(Stored data entries)
***
(* ===== verification/Timeline.v ===== *)
(** The order of a conversation on screen ([core/src/causal_order.rs] and
    [core/src/late_arrival.rs]): the display time of what this device writes, and which
    arrivals are marked as late.

    [late_arrival_spec] shows that the one backward pass marks exactly the messages that
    its documentation describes; [causal_display_spec] gives the display time on every
    branch, and that it stays an [i64]. *)
From stdpp Require Import base numbers list.
From S2P Require Import Prelude.

(** * Display times *)

Definition CAUSAL_ORDER_MAX_SKEW_MS : Z := 24 * 60 * 60 * 1000.

Definition causal_display_timestamp (newest_in_chat_ms : option Z) (now_ms : Z) : Z :=
  match newest_in_chat_ms with
  | None => now_ms
  | Some newest =>
      if newest <? now_ms then now_ms
      else if CAUSAL_ORDER_MAX_SKEW_MS <? i64_saturating_sub newest now_ms then now_ms
      else i64_saturating_add newest 1
  end.

(** A new message sorts strictly below the newest one, unless that one is stamped more
    than the tolerated skew ahead or at the end of time; and our own clock is kept
    wherever it does already. *)
Lemma causal_display_spec newest now :
  in_i64 now -> (forall n, newest = Some n -> in_i64 n) ->
  let t := causal_display_timestamp newest now in
  in_i64 t /\ now <= t
  /\ (forall n, newest = Some n -> n <= now + CAUSAL_ORDER_MAX_SKEW_MS -> n < I64_MAX -> n < t)
  /\ ((forall n, newest = Some n -> n < now \/ now + CAUSAL_ORDER_MAX_SKEW_MS < n) -> t = now)
  /\ t <= now + CAUSAL_ORDER_MAX_SKEW_MS + 1.
Proof.
  intros Hnow Hn t. unfold t, causal_display_timestamp, CAUSAL_ORDER_MAX_SKEW_MS. destruct newest as [n|].
  - specialize (Hn n eq_refl).
    destruct (n <? now) eqn:E1; [apply Z.ltb_lt in E1|apply Z.ltb_ge in E1; destruct (_ <? _) eqn:E2;
      [apply Z.ltb_lt in E2|apply Z.ltb_ge in E2]]; split_and!; try (intros ? [= <-]); ints ||
      (intros H; destruct (H n eq_refl); ints).
  - split_and!; try (intros ? [=]); ints || done.
Qed.

(** * Late arrivals *)

Definition LATE_ARRIVAL_MIN_DELAY_MS : Z := 10 * 60 * 1000.

Record LateArrivalInput : Type := mk_late {
  la_display_ts_ms : Z;
  la_arrival_ts_ms : option Z;
  la_is_own : bool;
}.

Definition effective (row : LateArrivalInput) : Z := default (la_display_ts_ms row) (la_arrival_ts_ms row).

(** The body of the backward pass: the flags of the rows below, the least effective
    arrival among them, and this row. *)
Definition late_step (row : LateArrivalInput) (acc : list bool * option Z) : list bool * option Z :=
  let '(flags, min_below) := acc in
  let flag := match la_is_own row, la_arrival_ts_ms row, min_below with
              | false, Some arrival, Some below =>
                  (LATE_ARRIVAL_MIN_DELAY_MS <=? i64_saturating_sub arrival (la_display_ts_ms row)) && (below <? arrival)
              | _, _, _ => false
              end in
  (flag :: flags, Some (match min_below with Some current => Z.min current (effective row) | None => effective row end)).

Definition late_arrival_flags (rows : list LateArrivalInput) : list bool := (foldr late_step ([], None) rows).1.

(** Not our own, with a recorded arrival, at least the delay behind its sending, and
    something shown below it was here first. *)
Definition displaced (rows : list LateArrivalInput) (i : nat) (row : LateArrivalInput) : Prop :=
  la_is_own row = false /\ exists arrival, la_arrival_ts_ms row = Some arrival
    /\ LATE_ARRIVAL_MIN_DELAY_MS <= i64_saturating_sub arrival (la_display_ts_ms row)
    /\ exists j below, (i < j)%nat /\ rows !! j = Some below /\ effective below < arrival.

(** The value the pass carries is the least effective arrival of the rows below. *)
Lemma min_below_spec rows m : (foldr late_step ([], None) rows).2 = m ->
  match m with
  | None => rows = []
  | Some least => (exists row, row ∈ rows /\ effective row = least) /\ Forall (fun row => least <= effective row) rows
  end.
Proof.
  intros <-. induction rows as [|row rows IH]; [done|]. cbn [foldr]. destruct (foldr late_step ([], None) rows) as [flags [least|]].
  - cbn [late_step snd] in *. destruct IH as [(r & Hr & Hl) Hall]. split.
    + destruct (Z.min_spec least (effective row)) as [[_ ->]|[_ ->]]; [exists r; split; [by right|done]|exists row; split; [by left|done]].
    + constructor; [lia|]. eapply Forall_impl; [exact Hall|]. intros x Hx. cbn in Hx. lia.
  - cbn [late_step snd] in *. rewrite IH. split; [exists row; split; [by left|done]|]. repeat constructor. lia.
Qed.

Lemma late_arrival_length rows : length (late_arrival_flags rows) = length rows.
Proof.
  unfold late_arrival_flags. induction rows as [|row rows IH]; [done|]. cbn [foldr].
  destruct (foldr late_step ([], None) rows). cbn in *. by rewrite IH.
Qed.

(** The single backward pass marks exactly the displaced messages: one flag per row,
    set if and only if the row is somebody else's, has a recorded arrival, arrived at
    least ten minutes after it was sent, and a row shown below it was already here. *)
Theorem late_arrival_spec rows i row :
  rows !! i = Some row ->
  exists flag, late_arrival_flags rows !! i = Some flag /\ (flag = true <-> displaced rows i row).
Proof.
  revert i. unfold late_arrival_flags. induction rows as [|r rows IH]; intros i Hi; [by rewrite lookup_nil in Hi|].
  cbn [foldr]. destruct (foldr late_step ([], None) rows) as [flags m] eqn:Hf.
  pose proof (min_below_spec rows m) as Hm. rewrite Hf in Hm. specialize (Hm eq_refl).
  destruct i as [|i]; cbn [lookup list_lookup] in *.
  - injection Hi as ->. eexists. split; [reflexivity|]. unfold displaced.
    destruct (la_is_own row); [naive_solver|]. destruct (la_arrival_ts_ms row) as [arrival|]; [|naive_solver].
    destruct m as [least|].
    + rewrite andb_true_iff, Z.leb_le, Z.ltb_lt. destruct Hm as [(w & Hw & Hl) Hall]. split.
      * intros [Hd Hlt]. split; [done|]. exists arrival. split_and!; [done|done|].
        apply list_elem_of_lookup in Hw as [j Hj]. exists (S j), w. cbn. split_and!; [lia|done|lia].
      * intros (_ & a & [= <-] & Hd & j & w' & Hj & Hjw & Hlt). split; [done|]. destruct j as [|j]; [lia|]. cbn in Hjw.
        eapply Forall_lookup_1 in Hall; [|exact Hjw]. cbn in Hall. lia.
    + subst rows. split; [done|]. intros (_ & a & _ & _ & j & w & Hj & Hjw & _). destruct j as [|j]; [lia|]. by cbn in Hjw.
  - cbn [late_step fst]. destruct (IH i Hi) as (flag & Hfl & Hiff). exists flag. split; [exact Hfl|]. rewrite Hiff. unfold displaced.
    split; intros (Ho & a & Ha & Hd & j & w & Hj & Hw & Hlt); (split; [done|]); exists a; (split; [done|]); (split; [done|]).
    + exists (S j), w. cbn. split_and!; [lia|done|done].
    + destruct j as [|j]; [lia|]. exists j, w. cbn in Hw. split_and!; [lia|done|done].
Qed.

(** The field case: carried for three hours, above two replies of ours. *)
Lemma late_arrival_spec_witness :
  let rows := [mk_late 0 None true; mk_late 60000 (Some 10800000) false; mk_late 1800000 None true; mk_late 2700000 None true] in
  late_arrival_flags rows = [false; true; false; false]
  /\ exists flag, late_arrival_flags rows !! 1%nat = Some flag
       /\ (flag = true <-> displaced rows 1 (mk_late 60000 (Some 10800000) false)).
Proof. intros rows. split; [vm_compute; reflexivity|]. apply late_arrival_spec. reflexivity. Defined.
***
● **WHAT THE TASK REQUIRES**: Copy exactly the lines that run from the first line of the data to the line containing "branch, and that it stays an [i64]. *)", please, with both ends included and nothing else.

● **EXERCISE OUTPUT**:
(* ===== verification/Timeline.v ===== *)
(** The order of a conversation on screen ([core/src/causal_order.rs] and
    [core/src/late_arrival.rs]): the display time of what this device writes, and which
    arrivals are marked as late.

    [late_arrival_spec] shows that the one backward pass marks exactly the messages that
    its documentation describes; [causal_display_spec] gives the display time on every
    branch, and that it stays an [i64]. *)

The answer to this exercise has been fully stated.